- [Your task] Output the entries below exactly, from the first line to the line holding "Lemma CreateTransactions_t1 keys", both included.

(Records from a data collection)
---+---

Lemma create_step_t1 keys c acc :
  tc_ok keys c ->
  parses (create_step keys T1 acc) (tc_bytes c)
    (acc.1 ++ [tc_bytes c], acc.2 ++ [tc_tx false c]).
Proof.
  intros (Ha & Hs & Hz & _). unfold create_step, CreateTransaction.
  intros pre rest Hl. rewrite bind_assoc.
  refine (parses_fmap (t1_ctor_buffer keys false)
    (fun tx => (acc.1 ++ [tx_getCanonical (Tier1 tx)], acc.2 ++ [Tier1 tx]))
    (tc_bytes c) (t1_built (tc_summary c) (tc_addr c) (tc_sig c) false) _ pre rest Hl).
  unfold tc_bytes in *. apply parses_t1_ctor; assumption.
Qed.

Lemma CreateTransactions_t1 keys l start n pre rest :
  Forall (tc_ok keys) l -> zlen pre = start -> n = zlen (concat (tc_bytes <$> l)) ->
  zlen (pre ++ concat (tc_bytes <$> l) ++ rest) < 2 ^ 63 ->
  CreateTransactions keys T1 start n (mkIB (pre ++ concat (tc_bytes <$> l) ++ rest) (zlen pre)) =
    (Ok (tc_bytes <$> l, tc_tx true <$> l),
     mkIB (pre ++ concat (tc_bytes <$> l) ++ rest) (zlen pre + n)).
Proof.
  intros F <- -> Hl. unfold CreateTransactions. destruct (window_bounds _ _ _ Hl).
  rewrite u64_id by done.
  pose proof (offset_fold_run (create_step keys T1) tc_bytes
    (fun acc c => (acc.1 ++ [tc_bytes c], acc.2 ++ [tc_tx false c])) l
    (zlen pre + zlen (concat (tc_bytes <$> l))) ([], []) pre rest) as R.
  rewrite create_fold in R. cbn [fst snd app] in R. mrun (R ltac:(
    eapply Forall_impl; [|exact F]; intros c Hc acc; by eapply create_step_t1) ltac:(
    eapply Forall_impl; [|exact F]; intros c Hc; by eapply tc_bytes_pos) Hl eq_refl).
  cbn [fst snd]. mstep. rewrite jobs_t1 by done. done.
Qed.

Lemma pb_getCanonical_eq b :
  pb_getCanonical b =
    [version_byte (pb_version b)] ++ Uint64ToBin (pb_num_bytes b) [] ++ pb_prev_hash b ++
    Uint64ToBin (pb_tx_size b) [] ++ Uint64ToBin (pb_sum_size b) [] ++
    Uint32ToBin (pb_val_count b) [] ++ concat (tx_getCanonical <$> pb_transactions b) ++
    SummaryOps.getCanonical (pb_summary b) ++ ValidationOps.getCanonical (pb_vals b).
Proof.
  unfold pb_getCanonical.
  rewrite (Uint32ToBin_app (pb_val_count b)), (Uint64ToBin_app (pb_sum_size b)),
    (Uint64ToBin_app (pb_tx_size b)), (Uint64ToBin_app (pb_num_bytes b)).
  by rewrite <- !app_assoc.
Qed.

(** The counters of a proposal agree with its contents. *)
Definition pb_wf (b : ProposedBlock) : Prop :=
  pb_version b = 0 /\ zlen (pb_prev_hash b) = 32 /\
  pb_tx_size b = zlen (concat (tx_getCanonical <$> pb_transactions b)) /\
  pb_sum_size b = SummaryOps.getByteSize (pb_summary b) /\
  pb_val_count b = zlen (sigs_ (pb_vals b)) /\
  pb_num_bytes b = zlen (pb_getCanonical b) /\
  summary_ok (pb_summary b) /\ zlen (summary_ (pb_summary b)) < 2 ^ 32 /\
  val_ok (pb_vals b) /\ zlen (pb_getCanonical b) < 2 ^ 32.

Lemma pb_canonical_length b :
  zlen (pb_prev_hash b) = 32 -> val_ok (pb_vals b) ->
  zlen (pb_getCanonical b) =
    61 + zlen (concat (tx_getCanonical <$> pb_transactions b))
    + SummaryOps.getByteSize (pb_summary b) + ValidationOps.pairSize * zlen (sigs_ (pb_vals b)).
Proof.
  intros Hp Hv. rewrite pb_getCanonical_eq, !zlen_app, Hp.
  rewrite val_canonical_length by apply Hv. autorewrite with devv_rw.
  unfold SummaryOps.getByteSize. lia.
Qed.

(** A copy is as good as the original was; the original, when it had a
    transaction, still counts its bytes and no longer writes them. *)
Lemma pb_copy_takes b : pb_wf b -> 0 < pb_tx_size b ->
  (pb_copy b).1 = b /\ ~ pb_wf (pb_copy b).2 /\
  zlen (pb_getCanonical (pb_copy b).2) = pb_num_bytes (pb_copy b).2 - pb_tx_size (pb_copy b).2.
Proof.
  intros (_ & Hp & Ht & _ & _ & Hn & _ & _ & Hv & _) Hs.
  assert (zlen (pb_getCanonical (pb_copy b).2) = pb_num_bytes b - pb_tx_size b) as L.
  { pose proof (pb_canonical_length (pb_copy b).2 Hp Hv) as E.
    change (zlen (concat _)) with 0 in E. change (pb_summary (pb_copy b).2) with (pb_summary b) in E.
    change (pb_vals (pb_copy b).2) with (pb_vals b) in E.
    rewrite E, Hn, (pb_canonical_length b Hp Hv), Ht. lia. }
  split; [by destruct b as [? ? ? ? ? ? ? [] ? ?]|]. split; [|exact L].
  intros (_ & _ & Ht' & _). cbn in Ht'. rewrite Ht' in Hs. done.
Qed.

(** A proposal of tier 1 transactions is rebuilt from its bytes, over the
    receiver's state. *)
Lemma pb_read_back b l flag keys prior :
  pb_wf b -> pb_transactions b = tc_tx flag <$> l -> Forall (tc_ok keys) l ->
  parses_at 0 (pb_from_buffer prior keys T1) (pb_getCanonical b)
    (mkPB (pb_version b) (pb_num_bytes b) (pb_prev_hash b) (pb_tx_size b) (pb_sum_size b)
          (pb_val_count b) (tc_tx true <$> l) (pb_summary b) (pb_vals b) prior).
Proof.
  intros (Hv & Hp & Htx & Hs & Hvc & Hn & Hso & Hsl & Hval & Hl) Ht F pre Hpre Hz.
  pose proof (pb_canonical_length b Hp Hval) as Hlen.
  pose proof (zlen_nonneg (concat (tx_getCanonical <$> pb_transactions b))).
  pose proof (zlen_nonneg (SummaryOps.getCanonical (pb_summary b))).
  pose proof (zlen_nonneg (sigs_ (pb_vals b))).
  change (zlen (SummaryOps.getCanonical (pb_summary b)))
    with (SummaryOps.getByteSize (pb_summary b)) in *.
  unfold ValidationOps.pairSize in Hlen. unfold_sizes.
  destruct pre; [|rewrite zlen_cons in Hpre; pose proof (zlen_nonneg pre); lia].
  cbn [app]. unfold pb_from_buffer. mstep.
  rewrite (proj2 (Z.ltb_ge _ _)) by (unfold pb_MinSize; lia).
  match goal with |- ?p (mkIB _ _) = (Ok ?x, _) =>
    enough (parses_at 0 p (pb_getCanonical b) x) as R by exact (R [] eq_refl Hz) end.
  rewrite <- Hn. rewrite pb_getCanonical_eq, Hv, Ht.
  assert (tx_getCanonical <$> (tc_tx flag <$> l) = tc_bytes <$> l) as Etx
    by (rewrite <- list_fmap_compose; done).
  rewrite Ht, Etx in *.
  eapply parses_at_bind; [apply parses_byte|].
  change (negb (Z.lor 0 (version_byte 0) =? 0)) with false. cbn iota.
  change (Z.lor 0 (version_byte 0)) with 0.
  eapply parses_at_bind; [apply parses_uint64; unfold in_u64; lia|].
  rewrite Z.eqb_refl. cbn [negb].
  eapply parses_at_bind; [by apply parses_hash|].
  eapply parses_at_bind; [apply parses_uint64; unfold in_u64; lia|].
  eapply parses_at_bind; [apply parses_uint64; unfold in_u64; lia|].
  eapply parses_at_bind; [apply parses_uint32; unfold in_u32; lia|].
  eapply parses_at_bind_at.
  { intros pre rest Hs1 Hs2. rewrite Htx. apply CreateTransactions_t1; try done.
    rewrite Hs1. autorewrite with devv_rw. rewrite Hp. done. }
  eapply parses_at_bind; [by apply parses_summary|].
  apply parses_end_at. cbn [fst snd].
  apply (parses_end_fmap _ (fun v => mkPB 0 (pb_num_bytes b) (pb_prev_hash b) (pb_tx_size b)
    (pb_sum_size b) (pb_val_count b) (tc_tx true <$> l) (pb_summary b) v prior)).
  by apply parses_validation_end.
Qed.
End proposed_blocks.

(** ** The counters follow the contents *)
Section counters.
Context `{Crypto}.

Lemma tx_size_fold (txs : list Transaction) n :
  in_u64 n -> n + zlen (concat (tx_getCanonical <$> txs)) < 2 ^ 64 ->
  foldl (fun n t => u64 (n + tx_getByteSize t)) n txs
    = n + zlen (concat (tx_getCanonical <$> txs)).
Proof.
  revert n; induction txs as [|t txs IH]; intros n I L.
  - cbn. rewrite zlen_nil. lia.
  - rewrite fmap_cons in *. cbn [foldl concat] in *. rewrite zlen_app in *. unfold tx_getByteSize.
    pose proof (zlen_nonneg (tx_getCanonical t)).
    pose proof (zlen_nonneg (concat (tx_getCanonical <$> txs))).
    rewrite u64_id by (unfold in_u64 in *; lia). rewrite IH; unfold in_u64 in *; lia.
Qed.

(** The size on the wire that the contents of a block imply. *)
Definition pb_content_size (txs : list Transaction) (s : Summary) (v : Validation) : Z :=
  61 + zlen (concat (tx_getCanonical <$> txs)) + SummaryOps.getByteSize s
  + ValidationOps.pairSize * zlen (sigs_ v).

Lemma content_bounds txs s v :
  pb_content_size txs s v < 2 ^ 32 ->
  0 <= zlen (concat (tx_getCanonical <$> txs)) < 2 ^ 32 /\ 0 <= SummaryOps.getByteSize s < 2 ^ 32 /\
  0 <= zlen (sigs_ v) < 2 ^ 32 /\ 61 <= pb_content_size txs s v.
Proof.
  unfold pb_content_size, SummaryOps.getByteSize, ValidationOps.pairSize. unfold_sizes.
  pose proof (zlen_nonneg (concat (tx_getCanonical <$> txs))).
  pose proof (zlen_nonneg (SummaryOps.getCanonical s)). pose proof (zlen_nonneg (sigs_ v)). lia.
Qed.

Lemma pb_bytes_content txs s v :
  pb_content_size txs s v < 2 ^ 32 ->
  pb_bytes (zlen (concat (tx_getCanonical <$> txs))) (SummaryOps.getByteSize s) (zlen (sigs_ v))
    = pb_content_size txs s v.
Proof.
  intros L. pose proof (content_bounds _ _ _ L). unfold pb_bytes, pb_MinSize.
  rewrite u64_id; unfold pb_content_size in *; [lia | unfold in_u64; lia].
Qed.

Lemma pb_ctor_wf prev txs s v st :
  zlen prev = 32 -> summary_ok s -> val_ok v -> zlen (summary_ s) < 2 ^ 32 ->
  pb_content_size txs s v < 2 ^ 32 -> pb_wf (pb_ctor prev txs s v st).
Proof.
  intros Hp Hs Hv Hn L. pose proof (content_bounds _ _ _ L) as (B1 & B2 & B3 & B4).
  assert (zlen (pb_getCanonical (pb_ctor prev txs s v st)) = pb_content_size txs s v) as Hlen.
  { rewrite pb_canonical_length by done. done. }
  unfold pb_wf. rewrite Hlen. unfold pb_ctor, SummaryOps.Copy, ValidationOps.getValidationCount.
  cbn [pb_version pb_num_bytes pb_prev_hash pb_tx_size pb_sum_size pb_val_count pb_transactions
       pb_summary pb_vals summary_].
  rewrite tx_size_fold by (unfold in_u64; lia). rewrite Z.add_0_l, u32_id by (unfold in_u32; lia).
  rewrite pb_bytes_content by done. destruct s. repeat split; try done; try apply Hs; apply Hv.
Qed.

(** Replacing the validations keeps the counters right. *)
Lemma pb_set_vals_wf b v :
  pb_wf b -> val_ok v -> pb_content_size (pb_transactions b) (pb_summary b) v < 2 ^ 32 ->
  pb_wf (pb_set_vals b v (zlen (sigs_ v))).
Proof.
  intros (Hv & Hp & Htx & Hs & _ & _ & Hso & Hsl & _ & _) Hval L.
  assert (zlen (pb_getCanonical (pb_set_vals b v (zlen (sigs_ v))))
            = pb_content_size (pb_transactions b) (pb_summary b) v) as Hlen.
  { rewrite pb_canonical_length by done. done. }
  unfold pb_wf. rewrite Hlen. unfold pb_set_vals.
  cbn [pb_version pb_num_bytes pb_prev_hash pb_tx_size pb_sum_size pb_val_count pb_transactions
       pb_summary pb_vals].
  rewrite Htx, Hs, pb_bytes_content by done. repeat split; try done; try apply Hso; apply Hval.
Qed.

---+---

- [Written response]
Lemma create_step_t1 keys c acc :
  tc_ok keys c ->
  parses (create_step keys T1 acc) (tc_bytes c)
    (acc.1 ++ [tc_bytes c], acc.2 ++ [tc_tx false c]).
Proof.
  intros (Ha & Hs & Hz & _). unfold create_step, CreateTransaction.
  intros pre rest Hl. rewrite bind_assoc.
  refine (parses_fmap (t1_ctor_buffer keys false)
    (fun tx => (acc.1 ++ [tx_getCanonical (Tier1 tx)], acc.2 ++ [Tier1 tx]))
    (tc_bytes c) (t1_built (tc_summary c) (tc_addr c) (tc_sig c) false) _ pre rest Hl).
  unfold tc_bytes in *. apply parses_t1_ctor; assumption.
Qed.

Lemma CreateTransactions_t1 keys l start n pre rest :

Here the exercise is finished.